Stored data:
──────

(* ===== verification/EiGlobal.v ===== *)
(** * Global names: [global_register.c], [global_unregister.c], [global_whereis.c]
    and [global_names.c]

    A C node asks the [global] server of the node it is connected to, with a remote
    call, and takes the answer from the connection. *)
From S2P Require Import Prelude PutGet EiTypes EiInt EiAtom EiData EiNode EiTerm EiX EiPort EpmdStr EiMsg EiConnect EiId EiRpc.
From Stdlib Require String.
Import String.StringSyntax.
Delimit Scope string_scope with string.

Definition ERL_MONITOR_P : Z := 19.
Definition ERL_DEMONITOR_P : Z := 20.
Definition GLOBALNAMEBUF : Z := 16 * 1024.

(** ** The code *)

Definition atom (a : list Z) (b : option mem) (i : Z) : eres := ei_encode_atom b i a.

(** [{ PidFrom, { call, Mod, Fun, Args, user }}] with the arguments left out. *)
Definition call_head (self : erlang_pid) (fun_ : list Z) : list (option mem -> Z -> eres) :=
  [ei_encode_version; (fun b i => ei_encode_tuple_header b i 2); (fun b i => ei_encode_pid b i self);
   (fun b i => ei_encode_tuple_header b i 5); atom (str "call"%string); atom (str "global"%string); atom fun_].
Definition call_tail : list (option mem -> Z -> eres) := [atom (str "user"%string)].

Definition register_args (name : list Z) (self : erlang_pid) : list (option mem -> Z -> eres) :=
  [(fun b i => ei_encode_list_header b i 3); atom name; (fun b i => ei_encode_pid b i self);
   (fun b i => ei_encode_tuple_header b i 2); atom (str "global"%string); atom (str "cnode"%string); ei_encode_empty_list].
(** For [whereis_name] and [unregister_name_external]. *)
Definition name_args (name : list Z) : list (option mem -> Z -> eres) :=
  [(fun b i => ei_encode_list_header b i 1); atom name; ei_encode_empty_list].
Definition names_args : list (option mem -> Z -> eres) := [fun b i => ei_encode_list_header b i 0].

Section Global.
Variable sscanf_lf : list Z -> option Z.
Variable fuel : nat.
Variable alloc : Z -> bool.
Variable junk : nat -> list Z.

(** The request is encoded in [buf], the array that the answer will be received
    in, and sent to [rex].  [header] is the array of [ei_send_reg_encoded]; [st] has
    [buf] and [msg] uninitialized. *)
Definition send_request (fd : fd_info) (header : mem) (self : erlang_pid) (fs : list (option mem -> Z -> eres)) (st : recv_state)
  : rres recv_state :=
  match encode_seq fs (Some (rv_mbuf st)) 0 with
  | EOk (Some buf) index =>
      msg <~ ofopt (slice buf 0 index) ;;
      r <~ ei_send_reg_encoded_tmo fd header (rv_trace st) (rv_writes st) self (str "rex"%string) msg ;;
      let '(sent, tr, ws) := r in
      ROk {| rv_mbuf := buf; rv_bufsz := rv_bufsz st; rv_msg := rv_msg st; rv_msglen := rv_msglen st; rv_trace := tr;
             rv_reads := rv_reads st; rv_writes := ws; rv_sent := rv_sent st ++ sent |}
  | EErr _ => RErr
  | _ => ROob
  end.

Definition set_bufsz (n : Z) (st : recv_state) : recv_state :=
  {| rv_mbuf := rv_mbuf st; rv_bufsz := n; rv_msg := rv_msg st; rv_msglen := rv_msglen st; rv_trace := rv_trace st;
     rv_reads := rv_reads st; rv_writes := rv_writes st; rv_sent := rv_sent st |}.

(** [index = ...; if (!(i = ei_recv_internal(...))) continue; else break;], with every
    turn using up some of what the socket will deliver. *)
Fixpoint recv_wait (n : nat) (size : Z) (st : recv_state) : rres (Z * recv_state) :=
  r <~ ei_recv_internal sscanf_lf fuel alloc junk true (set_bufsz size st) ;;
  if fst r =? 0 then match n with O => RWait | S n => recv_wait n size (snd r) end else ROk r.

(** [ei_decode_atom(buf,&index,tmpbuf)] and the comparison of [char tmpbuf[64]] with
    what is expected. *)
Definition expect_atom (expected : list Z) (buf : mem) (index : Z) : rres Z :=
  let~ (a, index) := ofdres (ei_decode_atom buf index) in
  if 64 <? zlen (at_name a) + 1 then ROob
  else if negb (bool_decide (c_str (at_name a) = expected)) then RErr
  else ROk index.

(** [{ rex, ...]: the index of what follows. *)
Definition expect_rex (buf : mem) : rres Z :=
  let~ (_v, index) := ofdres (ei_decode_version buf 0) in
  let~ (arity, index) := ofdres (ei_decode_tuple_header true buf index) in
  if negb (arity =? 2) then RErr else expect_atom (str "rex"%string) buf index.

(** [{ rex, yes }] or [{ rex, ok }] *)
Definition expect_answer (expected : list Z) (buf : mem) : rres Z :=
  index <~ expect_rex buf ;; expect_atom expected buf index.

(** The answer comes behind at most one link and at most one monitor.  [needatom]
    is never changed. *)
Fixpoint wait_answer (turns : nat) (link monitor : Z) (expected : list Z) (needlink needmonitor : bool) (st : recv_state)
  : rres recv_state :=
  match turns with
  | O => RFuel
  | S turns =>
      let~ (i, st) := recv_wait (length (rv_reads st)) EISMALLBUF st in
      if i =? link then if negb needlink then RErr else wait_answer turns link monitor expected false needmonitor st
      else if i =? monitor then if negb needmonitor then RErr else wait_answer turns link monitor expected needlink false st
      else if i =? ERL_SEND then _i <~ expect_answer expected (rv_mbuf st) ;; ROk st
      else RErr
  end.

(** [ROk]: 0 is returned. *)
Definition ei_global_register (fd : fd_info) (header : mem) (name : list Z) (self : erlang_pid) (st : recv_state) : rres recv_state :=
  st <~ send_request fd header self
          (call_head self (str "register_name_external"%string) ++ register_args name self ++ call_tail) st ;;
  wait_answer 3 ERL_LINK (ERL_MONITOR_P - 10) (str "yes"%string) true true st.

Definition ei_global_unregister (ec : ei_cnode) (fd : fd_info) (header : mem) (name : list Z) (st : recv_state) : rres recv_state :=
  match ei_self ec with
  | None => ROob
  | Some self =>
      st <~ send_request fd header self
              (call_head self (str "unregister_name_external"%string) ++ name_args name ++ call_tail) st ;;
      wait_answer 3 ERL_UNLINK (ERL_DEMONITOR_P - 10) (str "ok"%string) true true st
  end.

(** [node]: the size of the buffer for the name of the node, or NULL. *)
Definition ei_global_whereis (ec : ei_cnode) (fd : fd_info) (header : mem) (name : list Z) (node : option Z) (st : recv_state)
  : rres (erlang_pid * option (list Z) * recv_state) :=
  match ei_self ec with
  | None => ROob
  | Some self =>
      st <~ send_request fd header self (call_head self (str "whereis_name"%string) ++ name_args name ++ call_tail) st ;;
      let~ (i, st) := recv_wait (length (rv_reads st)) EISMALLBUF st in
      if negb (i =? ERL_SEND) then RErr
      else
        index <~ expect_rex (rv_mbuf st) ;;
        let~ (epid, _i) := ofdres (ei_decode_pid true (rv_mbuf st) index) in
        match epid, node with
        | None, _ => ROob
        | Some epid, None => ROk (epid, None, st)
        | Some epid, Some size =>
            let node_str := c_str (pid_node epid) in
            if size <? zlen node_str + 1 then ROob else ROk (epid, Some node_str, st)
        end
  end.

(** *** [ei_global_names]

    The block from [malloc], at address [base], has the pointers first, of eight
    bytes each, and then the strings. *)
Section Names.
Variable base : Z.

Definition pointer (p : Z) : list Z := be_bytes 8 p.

──────

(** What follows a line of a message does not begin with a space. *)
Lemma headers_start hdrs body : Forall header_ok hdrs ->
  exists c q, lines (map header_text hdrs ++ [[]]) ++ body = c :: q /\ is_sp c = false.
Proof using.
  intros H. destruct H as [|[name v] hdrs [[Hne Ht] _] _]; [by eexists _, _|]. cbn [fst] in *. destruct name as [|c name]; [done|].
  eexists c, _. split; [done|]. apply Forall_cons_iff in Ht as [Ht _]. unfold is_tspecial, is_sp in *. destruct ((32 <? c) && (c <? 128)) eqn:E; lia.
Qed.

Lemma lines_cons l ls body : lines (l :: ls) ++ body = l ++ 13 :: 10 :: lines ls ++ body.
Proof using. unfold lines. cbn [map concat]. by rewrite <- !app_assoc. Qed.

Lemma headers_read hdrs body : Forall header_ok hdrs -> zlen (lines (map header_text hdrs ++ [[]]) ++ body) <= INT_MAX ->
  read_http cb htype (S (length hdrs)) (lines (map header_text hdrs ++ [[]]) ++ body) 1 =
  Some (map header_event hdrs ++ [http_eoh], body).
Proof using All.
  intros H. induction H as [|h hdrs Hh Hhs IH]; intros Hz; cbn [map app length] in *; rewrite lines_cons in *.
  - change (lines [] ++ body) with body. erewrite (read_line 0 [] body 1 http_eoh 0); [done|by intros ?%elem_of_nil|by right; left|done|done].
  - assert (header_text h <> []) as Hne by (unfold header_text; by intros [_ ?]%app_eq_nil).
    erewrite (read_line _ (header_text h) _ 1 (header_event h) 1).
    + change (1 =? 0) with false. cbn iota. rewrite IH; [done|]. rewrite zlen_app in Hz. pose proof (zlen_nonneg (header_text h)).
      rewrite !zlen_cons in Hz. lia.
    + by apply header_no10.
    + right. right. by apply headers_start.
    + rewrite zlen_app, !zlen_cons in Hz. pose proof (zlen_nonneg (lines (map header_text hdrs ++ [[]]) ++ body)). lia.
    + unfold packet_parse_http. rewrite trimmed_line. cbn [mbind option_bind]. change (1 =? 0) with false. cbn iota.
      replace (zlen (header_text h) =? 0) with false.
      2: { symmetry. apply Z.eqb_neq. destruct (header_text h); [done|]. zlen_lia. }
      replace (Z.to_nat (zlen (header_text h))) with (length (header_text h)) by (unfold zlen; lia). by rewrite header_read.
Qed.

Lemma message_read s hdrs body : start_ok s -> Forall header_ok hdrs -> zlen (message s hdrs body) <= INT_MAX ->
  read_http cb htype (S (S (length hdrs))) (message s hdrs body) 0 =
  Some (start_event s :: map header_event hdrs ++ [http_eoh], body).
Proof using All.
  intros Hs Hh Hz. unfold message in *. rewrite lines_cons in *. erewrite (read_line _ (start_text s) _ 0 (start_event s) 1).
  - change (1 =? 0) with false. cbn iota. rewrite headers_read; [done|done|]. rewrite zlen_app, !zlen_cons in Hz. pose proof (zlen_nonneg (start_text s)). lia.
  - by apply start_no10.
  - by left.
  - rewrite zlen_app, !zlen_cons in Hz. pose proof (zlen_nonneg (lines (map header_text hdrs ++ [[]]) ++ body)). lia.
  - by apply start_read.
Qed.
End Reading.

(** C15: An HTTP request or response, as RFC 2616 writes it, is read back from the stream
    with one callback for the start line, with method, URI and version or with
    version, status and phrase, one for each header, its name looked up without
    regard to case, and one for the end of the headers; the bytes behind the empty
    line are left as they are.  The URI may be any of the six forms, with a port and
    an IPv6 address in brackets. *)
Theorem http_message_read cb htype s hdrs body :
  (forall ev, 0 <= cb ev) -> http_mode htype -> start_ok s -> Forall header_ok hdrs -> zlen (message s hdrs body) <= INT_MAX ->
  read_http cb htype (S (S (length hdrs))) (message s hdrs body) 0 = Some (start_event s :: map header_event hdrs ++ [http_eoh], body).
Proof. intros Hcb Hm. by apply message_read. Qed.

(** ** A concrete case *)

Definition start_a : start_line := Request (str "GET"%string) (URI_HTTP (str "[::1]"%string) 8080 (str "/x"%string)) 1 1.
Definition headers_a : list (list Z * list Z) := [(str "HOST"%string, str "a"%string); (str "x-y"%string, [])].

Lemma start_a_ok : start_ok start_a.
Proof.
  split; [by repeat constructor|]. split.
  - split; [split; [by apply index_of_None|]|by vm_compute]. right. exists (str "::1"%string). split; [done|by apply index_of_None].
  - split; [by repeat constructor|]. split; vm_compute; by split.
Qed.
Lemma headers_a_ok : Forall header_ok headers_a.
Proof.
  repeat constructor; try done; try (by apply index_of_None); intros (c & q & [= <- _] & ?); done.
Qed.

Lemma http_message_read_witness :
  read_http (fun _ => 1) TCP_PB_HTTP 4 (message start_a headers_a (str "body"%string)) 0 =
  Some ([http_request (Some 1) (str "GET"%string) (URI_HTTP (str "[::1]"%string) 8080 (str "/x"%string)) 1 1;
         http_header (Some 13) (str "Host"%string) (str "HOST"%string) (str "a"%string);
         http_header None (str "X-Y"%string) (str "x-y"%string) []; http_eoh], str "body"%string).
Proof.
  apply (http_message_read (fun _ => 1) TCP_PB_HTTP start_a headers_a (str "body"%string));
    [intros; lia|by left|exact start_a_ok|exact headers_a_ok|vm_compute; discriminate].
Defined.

──────

| INSTRUCTIONS FOR THE TASK |
Using the entries above, give again exactly the lines from the line holding "Some (map header_event" through the line holding "rewrite !zlen_cons in Hz. lia.". Include both end lines and nothing else.

| RESULT OF THIS TASK |
  Some (map header_event hdrs ++ [http_eoh], body).
Proof using All.
  intros H. induction H as [|h hdrs Hh Hhs IH]; intros Hz; cbn [map app length] in *; rewrite lines_cons in *.
  - change (lines [] ++ body) with body. erewrite (read_line 0 [] body 1 http_eoh 0); [done|by intros ?%elem_of_nil|by right; left|done|done].
  - assert (header_text h <> []) as Hne by (unfold header_text; by intros [_ ?]%app_eq_nil).
    erewrite (read_line _ (header_text h) _ 1 (header_event h) 1).
    + change (1 =? 0) with false. cbn iota. rewrite IH; [done|]. rewrite zlen_app in Hz. pose proof (zlen_nonneg (header_text h)).
      rewrite !zlen_cons in Hz. lia.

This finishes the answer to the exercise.